• _Problem to solve_
Repeat only the stretch of lines below that runs from the line with "Section client." through the line with "handlers, but in", unaltered.

(Stored items)

(* ===== verification/Muted.v ===== *)
(** What is left of a connection whose writer task has ended: it ends at the
    first frame it cannot write (see [Wire.writer_task]), also one that is only
    too large, and nobody is told. *)

From stdpp Require Import prelude gmap strings.
From S2P Require Import Prelude Frame Runtime Registry Broker Session System Invariant Steps Serving Guarantees Client Streams ClientSafety ClientGuarantees.

(** * At the broker *)

Section broker.
Context {Q : Type} `{LawfulMpsc Q BusFrame}.
Context (parse : bytes -> result CapabilityResponse string).
Implicit Types w : World Q.

(** While the reader of the connection runs, nothing but its end changes it. *)
Lemma muted_exec w l w' c hello g :
  exec parse w l = Some w' -> conns w !! c = Some (SRunning hello g) -> chan_open (heap w) c = false ->
  l <> LClose c -> (c < next_id w)%N ->
  conns w' !! c = Some (SRunning hello g) /\ chan_open (heap w') c = false /\ wire_of w' c = wire_of w c.
Proof.
  intros Hx Hc Ho Hl Hlt. destruct (exec_stream parse w l w' c hello g Hx Hc Hl Hlt) as [Hc' Hs].
  split; [done|]. unfold stream_to in Hs. by inversion Hs; subst; rewrite ?Ho in *.
Qed.

(** C25: a connection whose writer task has ended is cut off, unnoticed. While
    its reader runs, in any continuation: not one more frame is written to it;
    every call the broker has routed to it is refused with [ServiceNotFound]
    when it comes to send its request; and for as long as no other connection
    has stored an entry for the service since, its own entry stays the
    registered one, so that a call that is made then, if no local service has
    that name and the catalog of its [Hello] admits the call, is refused with
    [ServiceNotFound] although the app is connected. One frame that cannot be
    written, for instance because it is too large, is enough. *)
Theorem muted_connection config n w w' c hello g ls :
  reachable parse config n w -> (n + N.of_nat (length ls) < U64_SIZE)%N ->
  conns w !! c = Some (SRunning hello g) -> chan_open (heap w) c = false ->
  LClose c ∉ ls -> run parse w ls = Some w' ->
  conns w' !! c = Some (SRunning hello g) /\ wire_of w' c = wire_of w c
  /\ (forall id o (a : CallArgs) e hd rid,
        tasks w' !! id = Some (TCall o a (CSend e hd rid)) -> e.(ServiceEntry.tx) = c ->
        exists w'', exec parse w' (LStep id) = Some w''
          /\ tasks w'' !! id
             = Some (TCall o a (CDone (Err (BusError.ServiceNotFound a.(CallArgs.service))))))
  /\ (latest w' hello.(HelloRequest.service) c ->
      exists e, Registry.get (reg w') hello.(HelloRequest.service) = Some e
        /\ e.(ServiceEntry.tx) = c /\ e.(ServiceEntry.generation) = g
        /\ forall id (a : CallArgs), a.(CallArgs.service) = hello.(HelloRequest.service) ->
             Broker.local_services (broker w') !! a.(CallArgs.service) = None ->
             admitted hello.(HelloRequest.methods) a.(CallArgs.method) a.(CallArgs.caller) ->
             (call_begin (broker w') (heap w') id a).2
             = CDone (Err (BusError.ServiceNotFound a.(CallArgs.service)))).
Proof.
  intros Hr Hb Hc Ho Hl Hrun.
  assert (Hend : conns w' !! c = Some (SRunning hello g) /\ chan_open (heap w') c = false
    /\ wire_of w' c = wire_of w c /\ exists m, (m < U64_SIZE)%N /\ reachable parse config m w').
  { revert n w Hr Hb Hc Ho Hrun. induction ls as [|l ls IH]; intros n w Hr Hb Hc Ho Hrun; simpl in Hrun.
    - injection Hrun as <-. split_and!; [done..|]. exists n. simpl in Hb. split; [lia|done].
    - apply bind_Some in Hrun as (w1 & Hx & Hrun). simpl length in Hb.
      pose proof (reachable_structural parse config n w Hr ltac:(lia)) as Hst.
      destruct (muted_exec w l w1 c hello g Hx Hc Ho) as (Hc1 & Ho1 & Hw1);
        [intros ->; apply Hl; by left|by eapply (str_conn_ids n w Hst)|].
      rewrite <-Hw1. apply (IH ltac:(intros Hin; apply Hl; by right) (n + 1)%N w1); [|lia|done..].
      by eapply reachable_step. }
  destruct Hend as (Hc' & Ho' & Hw' & m & Hm & Hr'). split; [done|]. split; [done|].
  pose proof (reachable_structural parse config m w' Hr' Hm) as Hst. split.
  - intros id o a e hd rid Ht Htx. unfold exec. cbn [exec_conn exec_task]. rewrite Ht. cbn [call_step].
    unfold call_send. rewrite Htx, (proj2 (chan_send_None _ c _)) by done.
    eexists. split; [done|]. apply lookup_insert_eq.
  - intros Hla. destruct (latest_entry m w' c _ hello g Hst Hc' eq_refl eq_refl Hla) as (e & He & Htx & Hg & Hms).
    exists e. split_and!; [done..|]. intros id a Hsv Hloc Ha.
    pose proof (reachable_serving parse config m w' Hr' Hm c hello g Hc') as Hse.
    rewrite <-Hsv in He, Hse. rewrite <-Hg in Hse. rewrite <-Hms in Ha.
    rewrite (call_begin_remote _ _ _ _ e _ Hloc He Ha Hse). unfold call_register. cbn [fetch_add1].
    unfold call_send. rewrite Htx. by rewrite (proj2 (chan_send_None _ c _)).
Qed.
End broker.

(** * At the app *)

Section client.
Context {Q Nt : Type} `{LawfulMpsc Q BusFrame, LawfulNotify Nt}.
Implicit Types p : Proc Q Nt.

Lemma muted_pexec p l p' :
  pexec p l = Some p' -> rx_alive (c_tx (p_client p)) = false -> p_reader p = RReading -> l <> PEnd ->
  rx_alive (c_tx (p_client p')) = false /\ p_reader p' = RReading /\ p_wire p' = p_wire p.
Proof.
  intros Hx Hd Hr Hl. destruct (pexec_stream p l p' Hx Hr Hl) as [Hr' Hs].
  unfold stream_from in Hs. by inversion Hs; subst; rewrite ?Hd in *.
Qed.

(** C26: an app whose writer task has ended is mute, unnoticed. While its
    reader runs it goes on reading requests and dispatching them to its
    handlers, but in any continuation not one more frame reaches the broker:
    the answers are dropped, [invoke] returns [ConnectionClosed], and neither
    [run_until_shutdown] nor the broker is told. A single response that cannot
    be written, for instance because it is too large, is enough. *)
Theorem muted_client (p p' : Proc Q Nt) ls :
  rx_alive (c_tx (p_client p)) = false -> p_reader p = RReading -> PEnd ∉ ls -> prun p ls = Some p' ->
  p_wire p' = p_wire p /\ p_reader p' = RReading
  /\ (forall now inv, exists p1, pexec p' (PFrame now (BusFrame.Invoke inv)) = Some p1
        /\ p_tasks p1 !! p_next_id p' = Some (PDispatch inv DStart))
  /\ forall id a k, p_tasks p' !! id = Some (PInvoke a (ISend k)) ->
       exists p1, pexec p' (PStep id) = Some p1
         /\ p_tasks p1 !! id = Some (PInvoke a (IDone (Err BusError.ConnectionClosed))).
Proof.
  revert p. induction ls as [|l ls IH]; intros p Hd Hr Hl Hrun; simpl in Hrun.
  - injection Hrun as <-. split; [done|]. split; [done|]. split.
    + intros now inv. eexists. split; [unfold pexec; simpl; by rewrite Hr|]. simpl. apply lookup_insert_eq.
    + intros id a k Ht. eexists. split.
      * unfold pexec. simpl. rewrite Ht. simpl. unfold invoke_send, send. by rewrite send_dead.
      * simpl. apply lookup_insert_eq.
  - apply bind_Some in Hrun as (p1 & Hx & Hrun).
    destruct (muted_pexec p l p1 Hx Hd Hr) as (Hd1 & Hr1 & <-); [intros ->; apply Hl; by left|].
    apply (IH p1); [done|done|intros Hin; apply Hl; by right|done].
Qed.
End client.

(** * Concrete runs *)

(** The writer of [echo] fails to write the request of [app], and the host
    calls [echo] once more. *)
Definition muting_script : list Label := removelast script_waiting ++ [LWriter 0 false].
Definition muted_world : World (Fifo BusFrame) := run_example muting_script.

(** The writer of the app fails to write its request. *)
Definition mute_script : list PLabel := [PCall call_fs; PStep 0; PStep 0; PWriter false].

Lemma muted_connection_witness :
  exists w', run no_capabilities muted_world [LCall routed_args] = Some w'
    /\ chan_open (heap muted_world) 0 = false
    /\ (call_begin (broker w') (heap w') 9 routed_args).2
       = CDone (Err (BusError.ServiceNotFound "echo")).
Proof.
  destruct (run no_capabilities muted_world [LCall routed_args]) as [w'|] eqn:Hrun;
    [|vm_compute in Hrun; discriminate Hrun].
  exists w'. split; [reflexivity|]. split; [vm_compute; reflexivity|].
  assert (Hm : muted_world = run_example muting_script) by reflexivity.
  destruct (muted_connection no_capabilities BrokerConfig.default (N.of_nat (length muting_script)) muted_world w'
    0 echo_hello 1 [LCall routed_args]) as (Hc & Hw & Hcall).
  - rewrite Hm. apply example_reachable. vm_compute. reflexivity.
  - reflexivity.
  - vm_compute. reflexivity.
  - vm_compute. reflexivity.
  - intros Hin. apply elem_of_cons in Hin as [Heq|Hin]; [discriminate Heq|]. exact (not_elem_of_nil _ Hin).
  - exact Hrun.
  - assert (Hx : (fun w => (entered w !! "echo", Broker.local_services (broker w) !! "echo"))
        <$> run no_capabilities muted_world [LCall routed_args] = Some (Some 0%N, None))
      by (vm_compute; reflexivity).
    rewrite Hrun in Hx. apply Some_inj in Hx. apply pair_equal_spec in Hx as [Hla Hlo].
    destruct Hcall as [_ Hcall]. destruct (Hcall Hla) as (e & _ & _ & _ & Hrefused).
    apply (Hrefused 9%N routed_args); [reflexivity|exact Hlo|].
    exists ping_decl. split; [reflexivity|]. intros _ Hx. discriminate Hx.
Defined.

Lemma muted_client_witness :
  exists p', prun (client_run mute_script) [PFrame 5 (BusFrame.Invoke list_request); PStep 1] = Some p'
    /\ p_wire p' = [] /\ p_reader p' = RReading.
Proof.
  destruct (prun (client_run mute_script) [PFrame 5 (BusFrame.Invoke list_request); PStep 1]) as [p'|] eqn:Hrun;
    [|vm_compute in Hrun; discriminate Hrun].
  exists p'. split; [reflexivity|].
  destruct (muted_client (client_run mute_script) p' [PFrame 5 (BusFrame.Invoke list_request); PStep 1])
    as (Hw & Hr & _).
  - vm_compute. reflexivity.
  - vm_compute. reflexivity.
  - intros Hin. repeat (apply elem_of_cons in Hin as [Heq|Hin]; [discriminate Heq|]). exact (not_elem_of_nil _ Hin).
  - exact Hrun.
  - split; [rewrite Hw; vm_compute; reflexivity|exact Hr].
Defined.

• _Result of the task_
Section client.
Context {Q Nt : Type} `{LawfulMpsc Q BusFrame, LawfulNotify Nt}.
Implicit Types p : Proc Q Nt.

Lemma muted_pexec p l p' :
  pexec p l = Some p' -> rx_alive (c_tx (p_client p)) = false -> p_reader p = RReading -> l <> PEnd ->
  rx_alive (c_tx (p_client p')) = false /\ p_reader p' = RReading /\ p_wire p' = p_wire p.
Proof.
  intros Hx Hd Hr Hl. destruct (pexec_stream p l p' Hx Hr Hl) as [Hr' Hs].
  unfold stream_from in Hs. by inversion Hs; subst; rewrite ?Hd in *.
Qed.

(** C26: an app whose writer task has ended is mute, unnoticed. While its
    reader runs it goes on reading requests and dispatching them to its
    handlers, but in any continuation not one more frame reaches the broker:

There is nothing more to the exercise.